UNITED NATIONS,  (Reuters) – The United Nations warned yesterday that a lack aid money for Haiti was putting hundreds of thousands of displaced people at risk by forcing humanitarian agencies to cut services in one of the world’s poorest countries.

Haiti received only about half of the $382 million in aid money requested last year and so far less than 10 percent of the 2012 appeal for $231 million has been funded, Nigel Fisher, the U.N. humanitarian coordinator in Haiti, said in a statement.

“(Underfunding) threatens to reverse gains achieved in the fight against cholera through the promotion of sanitary and hygiene practices,” he said. “It threatens the very existence of hundreds of thousands of (displaced people) living in camps.”

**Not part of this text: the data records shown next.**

Definition set_caches (self : t) (caches : gmap Key OrderbookCache.t) : t :=
  {| _caches := caches; _orderbooks := _orderbooks self;
     _liquidity_metrics := _liquidity_metrics self;
     _price_history := _price_history self;
     _price_history_seconds := _price_history_seconds self;
     _locks := _locks self;
     _price_update_callback := _price_update_callback self;
     scheduled := scheduled self |}.

Definition set_orderbooks (self : t)
    (orderbooks : gmap Key OrderBookSnapshot.t) : t :=
  {| _caches := _caches self; _orderbooks := orderbooks;
     _liquidity_metrics := _liquidity_metrics self;
     _price_history := _price_history self;
     _price_history_seconds := _price_history_seconds self;
     _locks := _locks self;
     _price_update_callback := _price_update_callback self;
     scheduled := scheduled self |}.

Definition set_liquidity_metrics (self : t)
    (metrics : gmap Key LiquidityMetrics.t) : t :=
  {| _caches := _caches self; _orderbooks := _orderbooks self;
     _liquidity_metrics := metrics;
     _price_history := _price_history self;
     _price_history_seconds := _price_history_seconds self;
     _locks := _locks self;
     _price_update_callback := _price_update_callback self;
     scheduled := scheduled self |}.
Lemma fold_terms_shift (term : Z -> F) (l : list Z) (a : F) :
  fold_left (fun acc i => d_add acc (term i)) l a
  = d_add a (fold_left (fun acc i => d_add acc (term i)) l d_zero).
Proof.
  revert a. induction l as [|i l IH]; intros a; cbn.
  - by rewrite add_zero_r.
  - rewrite IH, (IH (d_add d_zero _)), add_zero_l. by rewrite add_assoc.
Qed.

Lemma fold_blocks (term : Z -> F) (blocks : list (list Z)) (a : F) :
  fold_left d_add
    ((fun l => fold_left (fun acc i => d_add acc (term i)) l d_zero)
       <$> blocks) a
  = fold_left (fun acc i => d_add acc (term i)) (concat blocks) a.
Proof.
  revert a. induction blocks as [|l blocks IH]; intros a; cbn; [done|].
  by rewrite fold_left_app, IH, <- fold_terms_shift.
Qed.

(** With an associative addition the sum of the partial sums is the sum of
    all N terms in ascending order, whatever the number of ranges. *)
Lemma total_sum_sequential n w :
  0 <= n -> 0 < w ->
  let dx := d_div d_one (d_of_u64 n) in
  fold_left d_add (thread_sum <$> (range_thread n w dx <$> seqZ 0 w)) d_zero
  = range_sum 0 n dx.
Proof.
  intros Hn Hw dx.
  unfold range_sum. rewrite Z.sub_0_r.
  rewrite <- (concat_indices n w dx Hn Hw).
  rewrite <- fold_blocks, <- !list_fmap_compose. done.
Qed.

End Reassociation.

(** ** Validation, case by case *)

Lemma fails_or_zero_rejected modulus arg :
  0 < modulus -> fails_or_zero modulus arg = true <-> rejected modulus arg.
Proof.
  intros Hm. unfold fails_or_zero, IStream.extract_unsigned, rejected,
    non_numeric, denotes_zero, out_of_range.
  destruct (IStream.numeral arg) as [[negative v]|] eqn:Hnum.
  - pose proof (numeral_nonneg _ _ _ Hnum) as Hv.
    destruct (Z.leb_spec modulus v) as [Hle|Hlt].
    + split; [|done]. intros _. right. right. by exists negative, v.
    + split.
      * intros Hz%Z.eqb_eq. right. left. exists negative.
        destruct negative; [|by subst].
        destruct (Z.eq_dec v 0) as [->|Hne]; [done|].
        rewrite Z.mod_small in Hz by lia. lia.
      * intros [?|[[neg' [= _ ->]]|(neg' & v' & [= _ <-] & ?)]];
          [done| |lia].
        destruct negative; [|done].
        rewrite Z.sub_0_r, Z.mod_same by lia. done.
  - split; [by left|done].
Qed.

Lemma argument_present (argv : list string) (k : nat) :
  (Z.of_nat (S k) <=? Z.of_nat (length argv))
  = match argv !! k with Some _ => true | None => false end.
Proof.
  destruct (argv !! k) eqn:Hk.
  - apply lookup_lt_Some in Hk. apply Z.leb_le. lia.
  - apply lookup_ge_None in Hk. apply Z.leb_gt. lia.
Qed.

(** [validate], case by case on the arguments that are present. *)
Lemma validate_cases hw argv :
  validate hw argv
  = match argv !! 1%nat with
    | None => inr (100000000, if hw =? 0 then 1 else hw)
    | Some a1 =>
        if fails_or_zero modulus64 a1
        then inl ("Niepoprawna wartosc n: " +:+ a1 +:+ newline)%string
        else
          match argv !! 2%nat with
          | None =>
              inr (default 0 (IStream.extract_unsigned modulus64 a1),
                   if hw =? 0 then 1 else hw)
          | Some a2 =>
              if fails_or_zero modulus32 a2
              then inl ("Niepoprawna liczba watkow: " +:+ a2 +:+ newline)%string
              else inr (default 0 (IStream.extract_unsigned modulus64 a1),
                        default 0 (IStream.extract_unsigned modulus32 a2))
          end
    end.
Proof.
  unfold validate, fails_or_zero.
  change 2 with (Z.of_nat 2). change 3 with (Z.of_nat 3).
  rewrite !argument_present.
  assert (argv !! 1%nat = None -> argv !! 2%nat = None) as Hmono.
  { intros H1%lookup_ge_None. apply lookup_ge_None. lia. }
  destruct (argv !! 1%nat) as [a1|]; [|by rewrite Hmono].
  cbn [default from_option id].
  destruct (IStream.extract_unsigned modulus64 a1) as [n|]; [|done].
  destruct (n =? 0); [done|].
  destruct (argv !! 2%nat) as [a2|]; [|done].
  cbn [default from_option id].
  destruct (IStream.extract_unsigned modulus32 a2) as [w|]; [|done].
  by destruct (w =? 0).
Qed.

Haiti is still struggling to lift itself from the rubble left by an earthquake two years ago that killed roughly 300,000 people and left more than 1.5 million homeless. Despite billions of dollars pledged by donors to help rebuild, reconstruction efforts remain slow with only incipient signs of some progress.

“Almost half a million people still live in camps, exposed to cholera outbreaks and risks of flooding that will be exacerbated by the upcoming rainy and hurricane season from May to November,” Fisher said.

A cholera outbreak has sickened more than half a million people and killed more than 7,000 since October 2010. Some Haitians have accused Nepalese U.N. troops of sparking the epidemic after their camp latrines contaminated a river.